Check every line of the material below for "Hgen". Give the number of lines that have it, and only that.

◇ ◇ ◇

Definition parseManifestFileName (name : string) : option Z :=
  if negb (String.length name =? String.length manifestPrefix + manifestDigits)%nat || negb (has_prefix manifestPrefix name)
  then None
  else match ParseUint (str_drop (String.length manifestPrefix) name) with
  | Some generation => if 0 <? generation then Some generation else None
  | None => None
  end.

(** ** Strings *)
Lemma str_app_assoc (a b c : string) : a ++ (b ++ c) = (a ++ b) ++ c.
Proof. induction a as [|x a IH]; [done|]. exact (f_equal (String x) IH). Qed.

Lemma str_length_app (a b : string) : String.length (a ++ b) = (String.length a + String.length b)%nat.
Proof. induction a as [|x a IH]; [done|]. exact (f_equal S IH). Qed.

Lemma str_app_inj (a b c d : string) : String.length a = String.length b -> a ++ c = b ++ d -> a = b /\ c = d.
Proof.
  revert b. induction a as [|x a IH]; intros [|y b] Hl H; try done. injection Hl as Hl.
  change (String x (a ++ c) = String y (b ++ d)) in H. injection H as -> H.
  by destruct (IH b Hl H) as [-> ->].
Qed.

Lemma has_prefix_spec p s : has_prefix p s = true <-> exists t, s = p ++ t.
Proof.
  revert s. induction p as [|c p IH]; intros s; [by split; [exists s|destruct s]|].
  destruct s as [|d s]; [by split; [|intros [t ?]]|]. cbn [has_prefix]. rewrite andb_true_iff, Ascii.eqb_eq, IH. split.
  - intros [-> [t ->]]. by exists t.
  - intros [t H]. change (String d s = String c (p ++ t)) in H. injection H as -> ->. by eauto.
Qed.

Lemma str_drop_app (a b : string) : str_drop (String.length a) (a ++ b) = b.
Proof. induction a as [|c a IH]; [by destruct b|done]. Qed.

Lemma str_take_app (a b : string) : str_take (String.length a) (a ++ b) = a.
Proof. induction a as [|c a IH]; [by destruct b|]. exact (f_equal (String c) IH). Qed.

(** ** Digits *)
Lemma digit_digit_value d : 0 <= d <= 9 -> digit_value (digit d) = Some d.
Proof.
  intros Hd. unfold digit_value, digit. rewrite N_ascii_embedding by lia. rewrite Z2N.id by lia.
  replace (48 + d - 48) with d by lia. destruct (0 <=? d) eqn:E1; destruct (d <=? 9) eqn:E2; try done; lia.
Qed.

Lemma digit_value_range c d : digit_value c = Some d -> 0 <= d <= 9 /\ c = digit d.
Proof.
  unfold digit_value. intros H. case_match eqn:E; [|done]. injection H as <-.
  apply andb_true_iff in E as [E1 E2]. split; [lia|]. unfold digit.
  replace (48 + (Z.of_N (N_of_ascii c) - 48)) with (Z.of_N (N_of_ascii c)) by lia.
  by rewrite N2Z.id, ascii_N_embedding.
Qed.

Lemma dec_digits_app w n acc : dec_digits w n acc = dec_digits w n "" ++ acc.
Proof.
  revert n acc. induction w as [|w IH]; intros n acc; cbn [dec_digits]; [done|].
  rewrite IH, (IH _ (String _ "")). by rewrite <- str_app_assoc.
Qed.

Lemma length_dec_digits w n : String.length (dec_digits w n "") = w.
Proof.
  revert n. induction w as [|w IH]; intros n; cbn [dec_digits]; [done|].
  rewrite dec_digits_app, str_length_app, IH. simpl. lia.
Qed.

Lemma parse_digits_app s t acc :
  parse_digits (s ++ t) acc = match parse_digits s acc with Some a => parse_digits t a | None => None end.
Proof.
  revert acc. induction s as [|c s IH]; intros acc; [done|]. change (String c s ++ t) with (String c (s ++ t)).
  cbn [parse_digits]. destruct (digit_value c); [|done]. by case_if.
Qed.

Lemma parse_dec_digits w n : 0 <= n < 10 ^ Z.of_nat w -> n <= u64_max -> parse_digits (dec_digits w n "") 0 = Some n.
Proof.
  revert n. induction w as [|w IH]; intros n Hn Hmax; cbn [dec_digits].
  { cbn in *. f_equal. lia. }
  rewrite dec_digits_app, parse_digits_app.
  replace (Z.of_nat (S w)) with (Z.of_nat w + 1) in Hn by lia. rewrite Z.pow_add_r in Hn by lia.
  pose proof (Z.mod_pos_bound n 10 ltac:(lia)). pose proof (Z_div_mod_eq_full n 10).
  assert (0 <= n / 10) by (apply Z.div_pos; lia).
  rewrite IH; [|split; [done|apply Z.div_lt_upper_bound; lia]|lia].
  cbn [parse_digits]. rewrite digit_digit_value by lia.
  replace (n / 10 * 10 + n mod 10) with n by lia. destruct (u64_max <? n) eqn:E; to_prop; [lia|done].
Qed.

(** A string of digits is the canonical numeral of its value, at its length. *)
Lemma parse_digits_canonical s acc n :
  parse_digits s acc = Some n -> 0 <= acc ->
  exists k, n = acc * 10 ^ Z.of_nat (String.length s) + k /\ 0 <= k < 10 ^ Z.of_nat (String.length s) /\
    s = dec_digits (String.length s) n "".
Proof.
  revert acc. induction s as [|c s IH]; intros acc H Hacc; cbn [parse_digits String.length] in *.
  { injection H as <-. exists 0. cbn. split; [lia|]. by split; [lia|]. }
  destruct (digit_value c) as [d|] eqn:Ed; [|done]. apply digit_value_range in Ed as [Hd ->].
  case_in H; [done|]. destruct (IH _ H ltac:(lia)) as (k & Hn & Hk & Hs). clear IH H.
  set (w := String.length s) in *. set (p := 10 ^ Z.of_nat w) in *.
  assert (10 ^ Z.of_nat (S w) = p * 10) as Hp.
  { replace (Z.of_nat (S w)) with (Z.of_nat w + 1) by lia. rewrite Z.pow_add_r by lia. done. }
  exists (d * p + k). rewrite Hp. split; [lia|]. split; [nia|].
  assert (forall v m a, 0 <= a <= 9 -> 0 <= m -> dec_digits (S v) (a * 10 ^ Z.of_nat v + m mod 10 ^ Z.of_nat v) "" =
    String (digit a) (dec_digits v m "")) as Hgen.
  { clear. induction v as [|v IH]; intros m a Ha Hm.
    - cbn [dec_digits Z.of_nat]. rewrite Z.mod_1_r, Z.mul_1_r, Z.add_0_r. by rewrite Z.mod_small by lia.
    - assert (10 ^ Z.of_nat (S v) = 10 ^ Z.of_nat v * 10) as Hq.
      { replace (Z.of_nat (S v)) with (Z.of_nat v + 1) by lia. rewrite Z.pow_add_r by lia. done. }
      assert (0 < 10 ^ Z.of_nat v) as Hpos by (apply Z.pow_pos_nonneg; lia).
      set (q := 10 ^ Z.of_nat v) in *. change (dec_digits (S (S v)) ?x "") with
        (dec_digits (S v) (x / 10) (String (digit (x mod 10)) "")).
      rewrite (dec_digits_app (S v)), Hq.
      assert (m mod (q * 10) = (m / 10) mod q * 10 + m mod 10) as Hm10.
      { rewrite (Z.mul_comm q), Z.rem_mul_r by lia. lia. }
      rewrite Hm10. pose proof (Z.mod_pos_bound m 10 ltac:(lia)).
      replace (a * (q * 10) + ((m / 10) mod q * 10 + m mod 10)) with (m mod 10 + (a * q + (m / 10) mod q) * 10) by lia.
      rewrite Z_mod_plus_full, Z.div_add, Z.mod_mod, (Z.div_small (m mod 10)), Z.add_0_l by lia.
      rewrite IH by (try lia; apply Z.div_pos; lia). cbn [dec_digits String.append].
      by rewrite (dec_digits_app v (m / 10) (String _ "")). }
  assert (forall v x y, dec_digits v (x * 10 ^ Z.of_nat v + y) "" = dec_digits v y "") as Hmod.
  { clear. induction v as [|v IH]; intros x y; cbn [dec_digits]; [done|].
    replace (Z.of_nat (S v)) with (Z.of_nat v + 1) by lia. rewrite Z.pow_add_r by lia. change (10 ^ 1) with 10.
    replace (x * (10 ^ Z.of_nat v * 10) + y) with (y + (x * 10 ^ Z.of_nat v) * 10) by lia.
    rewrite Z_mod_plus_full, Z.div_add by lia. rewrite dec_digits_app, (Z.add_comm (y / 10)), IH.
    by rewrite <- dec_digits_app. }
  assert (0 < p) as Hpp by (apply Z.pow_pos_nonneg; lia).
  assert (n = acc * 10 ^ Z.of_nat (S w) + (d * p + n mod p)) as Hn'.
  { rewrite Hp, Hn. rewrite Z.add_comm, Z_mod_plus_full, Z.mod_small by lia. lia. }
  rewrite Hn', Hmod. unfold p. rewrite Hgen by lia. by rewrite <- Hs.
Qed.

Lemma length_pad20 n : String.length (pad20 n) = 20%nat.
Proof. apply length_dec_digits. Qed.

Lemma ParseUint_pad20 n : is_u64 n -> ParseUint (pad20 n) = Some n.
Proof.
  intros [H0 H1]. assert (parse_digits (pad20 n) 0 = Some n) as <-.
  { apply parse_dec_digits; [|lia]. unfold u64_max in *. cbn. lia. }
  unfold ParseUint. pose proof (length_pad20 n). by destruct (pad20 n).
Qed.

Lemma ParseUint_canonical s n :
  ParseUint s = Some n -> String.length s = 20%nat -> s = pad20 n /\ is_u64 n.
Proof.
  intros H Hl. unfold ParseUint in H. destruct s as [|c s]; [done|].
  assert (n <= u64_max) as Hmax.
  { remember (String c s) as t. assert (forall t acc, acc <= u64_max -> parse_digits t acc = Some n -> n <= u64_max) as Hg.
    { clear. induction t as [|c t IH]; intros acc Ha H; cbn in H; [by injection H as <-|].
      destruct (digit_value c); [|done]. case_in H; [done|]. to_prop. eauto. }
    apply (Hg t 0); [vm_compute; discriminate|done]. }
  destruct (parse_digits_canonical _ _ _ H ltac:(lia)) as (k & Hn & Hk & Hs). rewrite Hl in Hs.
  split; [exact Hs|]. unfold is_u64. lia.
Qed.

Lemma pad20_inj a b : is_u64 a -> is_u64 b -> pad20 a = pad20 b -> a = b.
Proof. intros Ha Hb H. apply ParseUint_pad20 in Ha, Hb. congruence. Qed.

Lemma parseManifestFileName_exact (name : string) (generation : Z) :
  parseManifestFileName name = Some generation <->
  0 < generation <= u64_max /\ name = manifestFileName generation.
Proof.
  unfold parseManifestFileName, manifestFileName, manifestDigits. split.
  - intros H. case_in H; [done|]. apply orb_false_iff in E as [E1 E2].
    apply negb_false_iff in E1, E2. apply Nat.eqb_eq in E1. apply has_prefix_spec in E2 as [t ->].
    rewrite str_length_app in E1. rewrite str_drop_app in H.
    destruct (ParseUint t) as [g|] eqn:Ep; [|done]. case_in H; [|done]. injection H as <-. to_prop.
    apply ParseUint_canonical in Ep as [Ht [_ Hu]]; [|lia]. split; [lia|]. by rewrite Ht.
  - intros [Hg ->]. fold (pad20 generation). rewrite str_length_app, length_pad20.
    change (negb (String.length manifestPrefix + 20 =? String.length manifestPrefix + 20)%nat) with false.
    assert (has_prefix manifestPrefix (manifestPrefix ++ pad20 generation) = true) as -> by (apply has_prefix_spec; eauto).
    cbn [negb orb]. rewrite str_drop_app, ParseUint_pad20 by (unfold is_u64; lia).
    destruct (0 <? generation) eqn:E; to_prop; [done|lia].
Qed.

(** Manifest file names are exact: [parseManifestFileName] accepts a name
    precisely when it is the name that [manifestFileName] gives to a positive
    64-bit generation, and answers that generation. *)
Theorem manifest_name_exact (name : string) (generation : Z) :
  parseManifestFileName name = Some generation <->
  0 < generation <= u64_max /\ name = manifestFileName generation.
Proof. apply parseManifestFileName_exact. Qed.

◇ ◇ ◇

» **ANSWER TO THE PROBLEM**
2